What the task asks
For the data below, give the number of lines that include the word "eapply" and nothing else.

▬▬▬▬▬▬

Lemma governor_confined_witness : exists g h g' h',
  @create card0 None "/drm" [] = (g, h) /\ @calls card0 heat g h = Some (g', h') /\
  written (drop (length h) h') = ["1400"; "1420"; "2200"; "300"]%string.
Proof.
  assert (Hw : (fun r => written (drop (length (@create card0 None "/drm" []).2) r.2)) <$>
    @calls card0 heat (@create card0 None "/drm" []).1 (@create card0 None "/drm" []).2 = Some ["1400"; "1420"; "2200"; "300"]%string)
    by (vm_compute; reflexivity).
  assert (Hr : (_rpnMhz (@create card0 None "/drm" []).1 <= _rp0Mhz (@create card0 None "/drm" []).1)%N)
    by (vm_compute; discriminate).
  destruct (@create card0 None "/drm" []) as [g h] eqn:E.
  destruct (@governor_confined card0 None "/drm" [] heat g h E) as (_ & g' & h' & Hc & _); [done|..].
  { repeat apply Forall_cons_2; try apply Forall_nil_2; cbn; try done; apply sane_of_Z; vm_compute; by split. }
  cbn [fst snd] in Hw. rewrite Hc in Hw. exists g, h, g', h'. split_and!; [done..|]. by injection Hw.
Defined.

Definition started : GpuClockGovernor := (@create card0 None "/drm" []).1.

Lemma adjust_controls_witness : exists m,
  @adjustForTemp card0 (f32_of_Z 80) started = Some m /\
  ((m []).1.1, _overshootLatched (m []).1.2) = (1400%N, true).
Proof.
  assert (Hv : (fun m => ((m []).1.1, _overshootLatched (m []).1.2)) <$> @adjustForTemp card0 (f32_of_Z 80) started =
    Some (1400%N, true)) by (vm_compute; reflexivity).
  destruct (@adjust_controls card0 started (f32_of_Z 80) []) as (m & Hm & _).
  - vm_compute. reflexivity.
  - split; [vm_compute; discriminate|vm_compute; reflexivity].
  - apply sane_of_Z. split; vm_compute; reflexivity.
  - apply default_sane.
  - rewrite Hm in Hv. exists m. split; [exact Hm|]. by injection Hv as Hc Ho; rewrite Hc, Ho.
Defined.
Close Scope Z_scope.
End GovernorProofs.

Module FanProofs.
Import FanController.

Section fan.
Context `{Kernel}.

Definition byteCall (c : Call) : Prop :=
  match c with SetBoost v | SetMinSafe v | Percent v | Raw v => (v < 256)%N | _ => True end.

(** What may be written: speeds from the absolute floor on, and the modes manual and
    original. *)
Definition allowed (f : FanController) (a : Access) : Prop :=
  match a with
  | Write p v =>
      (p = _pwmPath f /\ exists n, v = showZ (Z.of_N n) /\ (kAbsoluteMinPwm <= n <= 255)%N) \/
      (p = _pwmEnablePath f /\ (v = showZ 1 \/ v = showZ (_originalEnableMode f)))
  | _ => True
  end.

Definition same_fan (f f' : FanController) : Prop :=
  _pwmPath f' = _pwmPath f /\ _pwmEnablePath f' = _pwmEnablePath f /\ _originalPwm f' = _originalPwm f /\
  _originalEnableMode f' = _originalEnableMode f /\ _available f' = _available f.

(** The two limits of the operator stay above the absolute floor. *)
Definition ready (f : FanController) : Prop :=
  (kAbsoluteMinPwm <= _boostPwm f <= 255 /\ kAbsoluteMinPwm <= _minSafePwm f <= 200)%N.

Definition confined (f : FanController) (h : list Access) (r : FanController * list Access) : Prop :=
  same_fan f r.1 /\ ready r.1 /\
  exists l, r.2 = h ++ l /\ Forall (allowed f) l /\ (_available f = false -> l = []).

Lemma confined_pure f h f' : same_fan f f' -> ready f' -> confined f h (f', h).
Proof. intros Hs Hr. split; [done|]. split; [done|]. exists []. by rewrite app_nil_r. Qed.

Lemma rawOf_spec p : (p < 256)%N ->
  (rawOf p <= 255)%N /\ (Z.abs (100 * Z.of_N (rawOf p) - 255 * Z.min 100 (Z.of_N p)) <= 50)%Z.
Proof.
  intros Hp. unfold rawOf. assert (Hq : Z.of_N (N.min p 100) = Z.min 100 (Z.of_N p)) by lia.
  rewrite <- Hq. generalize (N.min p 100) (N.le_min_r p 100). clear Hq. intros q Hq.
  rewrite (u32_small (q * 255)), (u32_small (q * 255 + 50)) by lia.
  assert ((q * 255 + 50) / 100 < 256)%N by (apply N.Div0.div_lt_upper_bound; lia).
  unfold u8. rewrite (wrapU_small 16) by (unfold in_u; lia). rewrite (wrapU_small 8) by (unfold in_u; lia).
  split; [lia|]. pose proof (N.div_mod (q * 255 + 50) 100 ltac:(done)) as Hd.
  pose proof (N.mod_lt (q * 255 + 50) 100 ltac:(done)) as Hm. revert Hd Hm.
  generalize ((q * 255 + 50) / 100)%N ((q * 255 + 50) mod 100)%N. lia.
Qed.

Definition attempt (h : list Access) (p v : string) : Access := if opens h p then Write p v else Refused p.

Lemma openWrite_attempt h p v : openWrite p v h = (opens h p, h ++ [attempt h p v]).
Proof. unfold openWrite, attempt. by destruct (opens h p). Qed.

Lemma attempt_allowed f h p v : allowed f (Write p v) -> allowed f (attempt h p v).
Proof. unfold attempt. by destruct (opens h p). Qed.

(** Setting a speed: manual mode first, then the speed, then the read-back. *)
Lemma drive_confined f g h n : ready f -> _available f = true -> (kAbsoluteMinPwm <= n <= 255)%N ->
  same_fan f g -> ready g ->
  confined f h (g, ((h ++ [attempt h (_pwmEnablePath f) (showZ 1)]) ++
    [attempt (h ++ [attempt h (_pwmEnablePath f) (showZ 1)]) (_pwmPath f) (showZ (Z.of_N n))]) ++ [Read (_pwmPath f)]).
Proof.
  intros Hr Ha Hn Hs Hg. split; [done|]. split; [done|]. eexists [_; _; _]. rewrite <- !app_assoc. split; [done|].
  split; [|congruence]. apply Forall_cons. split; [apply attempt_allowed; right; cbn; tauto|].
  apply Forall_cons. split; [apply attempt_allowed; left; eauto|]. by apply Forall_singleton.
Qed.

Lemma currentPwm_access f h : _available f = true -> (currentPwm f h).2 = h ++ [Read (_pwmPath f)].
Proof. intros Ha. unfold currentPwm. by rewrite Ha. Qed.

Lemma raw_confined v f h : ready f -> (v < 256)%N -> confined f h (let '((_, f'), h') := setPwmRaw v f h in (f', h')).
Proof.
  intros Hr Hv. unfold setPwmRaw. destruct (_available f) eqn:Ha; cbn [negb]; [|by apply confined_pure].
  unfold bind, ret, writeInt. rewrite !openWrite_attempt. cbn [fst snd].
  pose proof (currentPwm_access (withActive (_boostPwm f <=? N.max v (_minSafePwm f))%N f)
    ((h ++ [attempt h (_pwmEnablePath f) (showZ 1)]) ++
    [attempt (h ++ [attempt h (_pwmEnablePath f) (showZ 1)]) (_pwmPath f) (showZ (Z.of_N (N.max v (_minSafePwm f))))]) Ha) as Hc.
  destruct (currentPwm _ _) as [c h1]. cbn in Hc. subst h1. unfold ready, kAbsoluteMinPwm in *.
  apply drive_confined; unfold ready, kAbsoluteMinPwm; cbn; try done; lia.
Qed.

Lemma boost_confined f h : ready f -> confined f h (let '((_, f'), h') := boost f h in (f', h')).
Proof.
  intros Hr. unfold boost. destruct (_available f) eqn:Ha; cbn [negb]; [|by apply confined_pure].
  unfold bind, ret, writeInt. rewrite !openWrite_attempt. cbn [fst snd].
  pose proof (currentPwm_access (withActive true f)
    ((h ++ [attempt h (_pwmEnablePath f) (showZ 1)]) ++
    [attempt (h ++ [attempt h (_pwmEnablePath f) (showZ 1)]) (_pwmPath f) (showZ (Z.of_N (_boostPwm f)))]) Ha) as Hc.
  destruct (currentPwm _ _) as [c h1]. cbn in Hc. subst h1. unfold ready, kAbsoluteMinPwm in *.
  apply drive_confined; unfold ready, kAbsoluteMinPwm; cbn; try done; lia.
Qed.

Lemma fan_call_confined c f h : ready f -> byteCall c -> confined f h (call c f h).
Proof.
  intros Hr Hc. destruct c as [v|v| | |p|v]; cbn [call byteCall] in *.
  - apply confined_pure; [done|]. unfold ready, setBoostPwm, kAbsoluteMinPwm in *. cbn. lia.
  - apply confined_pure; [done|]. unfold ready, setMinSafePwm, kAbsoluteMinPwm in *. cbn.
    destruct (N.ltb_spec v 32), (N.ltb_spec 200 v); lia.
  - unfold bind, ret. pose proof (boost_confined f h Hr). by destruct (boost f h) as [[? ?] ?].
  - unfold releaseToAuto. destruct (_available f) eqn:Ha; cbn [negb]; [|by apply confined_pure].
    unfold bind, ret, writeInt. rewrite openWrite_attempt. split; [done|]. split; [done|].
    eexists. split; [done|]. split; [|congruence]. apply Forall_singleton, attempt_allowed. right. cbn. tauto.
  - unfold bind, ret, setPwmPercent. pose proof (raw_confined (rawOf p) f h Hr) as Hx.
    destruct (_available f) eqn:Ha; cbn [negb]; [|by apply confined_pure].
    destruct (rawOf_spec p Hc) as [Hb _]. specialize (Hx ltac:(lia)). by destruct (setPwmRaw (rawOf p) f h) as [[? ?] ?].
  - unfold bind, ret. pose proof (raw_confined v f h Hr Hc). by destruct (setPwmRaw v f h) as [[? ?] ?].
Qed.

Lemma allowed_same_fan f f' l : same_fan f f' -> Forall (allowed f') l -> Forall (allowed f) l.
Proof.
  intros (Hp & He & _ & Ho & _) Hl. eapply Forall_impl; [exact Hl|].
  intros [p|p|p|p v]; cbn; [done..|]. by rewrite Hp, He, Ho.
Qed.

Lemma calls_confined_fan cs : forall f h, ready f -> Forall byteCall cs -> confined f h (calls cs f h).
Proof.
  induction cs as [|c cs IH]; intros f h Hr Hcs; cbn [calls]; [by apply confined_pure|].
  apply Forall_cons in Hcs as [Hc Hcs]. destruct (fan_call_confined c f h Hr Hc) as (Hs & Hr1 & l & Hl & Hok & Hno).
  unfold bind. destruct (call c f h) as [f1 h1]. cbn in *.
  destruct (IH f1 h1 Hr1 Hcs) as (Hs' & Hr' & l' & Hl' & Hok' & Hno'). destruct (calls cs f1 h1) as [f2 h2]. cbn in *.
  assert (Hall : Forall (allowed f) l') by (by eapply allowed_same_fan).
  destruct Hs as (E1 & E2 & E3 & E4 & E5), Hs' as (F1 & F2 & F3 & F4 & F5).
  split; [by repeat split; cbn; congruence|]. split; [done|]. exists (l ++ l'). subst. rewrite app_assoc.
  split; [done|]. split; [by apply Forall_app|]. intros Hx. rewrite Hno, Hno' by congruence. done.
Qed.

(** ** From the probe to the destructor *)

Lemma append_nonempty a c b : a +:+ String c b <> EmptyString.
Proof. by destruct a. Qed.

Lemma findPwm_named base ps : forall h, match (findPwm base ps h).1 with Some (_, e) => e <> EmptyString | None => True end.
Proof.
  induction ps as [|p ps IH]; intros h; [done|]. cbn [findPwm]. unfold bind, ret.
  destruct (fileExists _ h) as [[] h1]; cbn [negb]; [|apply IH]. destruct (fileExists _ h1) as [[] h2]; cbn [negb]; [|apply IH].
  destruct (isWritable _ h2) as [[] h3]; cbn [negb]; [|apply IH]. destruct (isWritable _ h3) as [[] h4]; cbn [negb fst]; [|apply IH].
  apply append_nonempty.
Qed.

▬▬▬▬▬▬

Solution
2